Futsal
Towarzysko z Kardynałami
Przerwę w krajowych rozgrywkach, biało-zielonym w całości wypełnią towarzyskie potyczki międzynarodowe.
Po powrocie z Malty, gdzie w sportowej części pobytu nasi zawodnicy spisali się znakomicie, dwukrotnie pokonując miejscowych rywali, przyszedł czas na treningi we własnej hali. Można powiedzieć, że ci którzy pozostali w kraju mieli... „pecha”. No przynajmniej w stosunku do naszej trójki uczestniczącej w UEFA Futsal Euro i dwóch „rekordowych” Czechów, przebywających z reprezentacją w Brazylii. Im obecnie przyjdzie czynić to, co zawodnicy lubią najbardziej – grać. Natomiast ich kolegom trener Andrzej Szłapa, po powrocie ze śródziemnomorskiej wyspy zaordynował dość mocne treningi ze sporymi akcentami wytrzymałościowymi. Gwoli sprawiedliwości dodać należy, że w ramach solidarności w większości sam aktywnie uczestniczył.

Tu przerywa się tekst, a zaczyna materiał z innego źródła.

(** * MessageDict release script ([upload.py]): a shallow embedding

    The script is a linear sequence of calls against the terminal, the file
    system, [git] (through a shell) and the GitHub REST API.  It is embedded
    as a state-and-exception monad over a [world] that holds what the operator
    will type, what the files contain, how the shell and the remote server
    answer, and the log of everything the script did.

    Python [str] values are modelled as [string]: sequences of characters
    with code points below 256.  [isspace], [lower] and the regular
    expression classes follow Python on that range. *)

From Stdlib Require Import ZArith String Ascii List Lia Bool DecimalString.
From stdpp Require Import base tactics option list strings gmap.

#[local] Set Warnings "-register-all".
#[local] Open Scope Z_scope.

(** ** Characters and strings *)

Module Str.

Definition code (c : ascii) : nat := nat_of_ascii c.

Definition chr (n : nat) : ascii := ascii_of_nat n.

(** The double quote, the backslash and the line feed. *)
Definition dquote : ascii := chr 34.
Definition backslash : ascii := chr 92.
Definition LF : ascii := chr 10.

Definition str1 (c : ascii) : string := String c EmptyString.

Definition DQ : string := str1 dquote.
Definition BS : string := str1 backslash.
Definition NL : string := str1 LF.

(** [str.isspace] on one character: TAB..CR, FS..US, space, NEL, NBSP. *)
Definition isspace (c : ascii) : bool :=
  let n := code c in
  ((9 <=? n) && (n <=? 13) || (28 <=? n) && (n <=? 32)
   || (n =? 133) || (n =? 160))%nat.

Definition isdigit (c : ascii) : bool :=
  let n := code c in ((48 <=? n) && (n <=? 57))%nat.

Definition isoctdigit (c : ascii) : bool :=
  let n := code c in ((48 <=? n) && (n <=? 55))%nat.

Definition isupper_ascii (c : ascii) : bool :=
  let n := code c in ((65 <=? n) && (n <=? 90))%nat.

Definition islower_ascii (c : ascii) : bool :=
  let n := code c in ((97 <=? n) && (n <=? 122))%nat.

Definition isalpha_ascii (c : ascii) : bool :=
  isupper_ascii c || islower_ascii c.

(** [str.lower] on one character: A..Z and the Latin-1 capitals
    (U+00C0..U+00DE without the multiplication sign U+00D7). *)
Definition lower_char (c : ascii) : ascii :=
  let n := code c in
  if ((65 <=? n) && (n <=? 90)
      || (192 <=? n) && (n <=? 222) && negb (n =? 215))%nat
  then chr (n + 32) else c.

Fixpoint lower (s : string) : string :=
  match s with
  | EmptyString => EmptyString
  | String c s' => String (lower_char c) (lower s')
  end.

(** [s.startswith(p)]. *)
Definition startswith (s p : string) : bool := String.prefix p s.

(** [needle in hay]. *)
Fixpoint contains (needle hay : string) : bool :=
  String.prefix needle hay
  || match hay with
     | EmptyString => false
     | String _ hay' => contains needle hay'
     end.

Fixpoint lstrip (s : string) : string :=
  match s with
  | String c s' => if isspace c then lstrip s' else s
  | EmptyString => EmptyString
  end.

(** Drops trailing white space: a character is kept when anything kept
    follows it or when it is not white space itself. *)
Fixpoint rstrip (s : string) : string :=
  match s with
  | EmptyString => EmptyString
  | String c s' =>
      match rstrip s' with
      | EmptyString => if isspace c then EmptyString else str1 c
      | r => String c r
      end
  end.

(** [s.strip()]. *)
Definition strip (s : string) : string := rstrip (lstrip s).

(** Truth value of a [str]: the empty string is false. *)
Definition truthy (s : string) : bool :=
  match s with EmptyString => false | _ => true end.

(** [s.split(sep)] for a one-character separator. *)
Fixpoint split (sep : ascii) (s : string) : list string :=
  match s with
  | EmptyString => [EmptyString]
  | String c s' =>
      if Ascii.eqb c sep then EmptyString :: split sep s'
      else match split sep s' with
           | w :: ws => String c w :: ws
           | [] => [str1 c]
           end
  end.

(** [sep.join(parts)] with the empty separator. *)
Definition join (parts : list string) : string :=
  fold_right String.append EmptyString parts.

End Str.

(** ** Values exchanged with the outside *)

(** A decoded JSON document ([response.json()], the [json=] argument). *)
Inductive json :=
| JNull
| JBool (b : bool)
| JInt (z : Z)
| JStr (s : string)
| JArr (l : list json)
| JObj (o : gmap string json).

(** Python's truth value of a decoded JSON document. *)
Definition json_truthy (j : json) : bool :=
  match j with
  | JNull => false
  | JBool b => b
  | JInt z => negb (z =? 0)
  | JStr s => Str.truthy s
  | JArr l => match l with [] => false | _ => true end
  | JObj o => negb (bool_decide (o = ∅))
  end.

Inductive exn_class :=
| EOFError | FileNotFoundError | OSError | ValueError | AttributeError
| IndexError | KeyError | TypeError | JSONDecodeError | ConnectionError
| HTTPError | ReError | DataOverflowError.

(** A raised exception: its class and [str(e)]. *)
Record exn := Exn { exn_class_of : exn_class; exn_str : string }.

(** How a call ends: it returns, an exception propagates, or [sys.exit]
    unwinds the process ([SystemExit] is not an [Exception]). *)
Inductive outcome (A : Type) :=
| Ret (a : A)
| Raise (e : exn)
| Exit (code : Z).
Arguments Ret {A} a.
Arguments Raise {A} e.
Arguments Exit {A} code.

(** [subprocess.CompletedProcess] with captured text output. *)
Record CompletedProcess := Completed {
  returncode : Z;
  stdout : string;
  stderr : string
}.

Inductive method := GET | PUT | POST.

Inductive payload :=
| NoPayload
| JsonPayload (data : gmap string json)
| FilesPayload (field filename content content_type : string).

Record request := Request {
  req_method : method;
  req_url : string;
  req_headers : gmap string string;
  req_body : payload
}.

(** [requests.Response]: [body_json] is what [.json()] decodes, [None] when
    the body is not JSON. *)
Record response := Response {
  status_code : Z;
  text : string;
  content : string;
  body_json : option json
}.

(** What the script did to the outside, oldest first. *)
Inductive event :=
| EPrint (line : string)
| EInput (prompt : string) (reply : option string)
| ERun (cmd : string) (res : exn + CompletedProcess)
| EHttp (req : request) (res : exn + response).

Dlatego w żmudnej treningowej rzeczywistości, ciekawym przerywnikiem będzie dla naszych zawodników sparingowy mecz z ukraińskim Kardinalem Równe. U naszych wschodnich sąsiadów także przerwa w rozgrywkach – z tych samych powodów – Ukraina w najbliższy piątek rozpocznie zmagania podczas Mistrzostw Europy w Słowenii. Ukraińcy szukali więc wartościowych sparingpartnerów w naszym kraju. Gdzie więc mogli się zwrócić, jak nie do Oleksandra Bondara, na stałe mieszkającego w Równem snajpera bielskiej drużyny. W efekcie wzajemnych ustaleń zagrają w Polsce aż trzy spotkania. Sparingowy tryptyk rozpoczną w środę meczem z Cleareksem Chorzów, zakończą w piątek potyczką z Piastem Gliwice. W czwartek (1 lutego br.), o godz. 16:00, szóstą aktualnie drużynę, ukraińskiej ekstraklasy gościć będziemy w hali przy Startowej 13.
Naszego najbliższego rywala w kilku zdaniach przedstawia „Sania” Bondar.: - Kardinal to nie jest już młody klub, powstał w 2000 roku ale we... Lwowie. Stamtąd wywodzi się prezydent klubu Władimir Valiavka (na górnym zdjęciu) i to tam klub funkcjonował przez kilka pierwszych lat. Jako reprezentant Lwowa debiutował zarówno w pierwszej lidze jak i ekstraklasie (Wyższa Liga). Po sezonie 2009/2010, Valiavka postanowił przenieść klub do Równego, argumentując to większą możliwością pozyskania sponsorów i kibiców, bowiem natłok drużyn we Lwowie nie dawał szans na przebicie się w tym mieście. Może ta decyzja miała też podłoże prywatne, bowiem z Równego pochodzi żona prezydenta klubu. W Kardinalu grałem dwa lata, odszedłem z klubu bezpośrednio przed turniejem „Beskidy Futsal Cup 2013”, w którym Kardinal brał udział, tak więc wtedy nie miałem okazji zagrać w Bielsku-Białej, ale grałem w BFC dwukrotnie, w barwach Energii i Tajmu Lwów.
Kardinal to nie jest może klub odnoszący duże sukcesy, ale bardzo stabilny. Nie ma zbyt bogatych sponsorów, dlatego gra tam dużo młodzieży, która z czasem odchodzi do mocniejszych klubów. Uważam, że bardzo dobrą pracę wykonuje tam rówieśnik Andrzeja Szłapy, Siergiej Poddubnyj, z którym miałem przyjemność razem grać. Na pewno nie zobaczymy wyrzucania piłki do przodu ze względu na pressing. Trener Kardinala uczy tych chłopaków gry od własnej bramki, wychodzenia spod pressingu, bez względu na klasę rywala, mają też ciekawe warianty stałych fragmentów. Myślę, że to aktualnie dobry zespół, mecz będzie na pewno bardzo ciekawy. Zapraszam kibiców.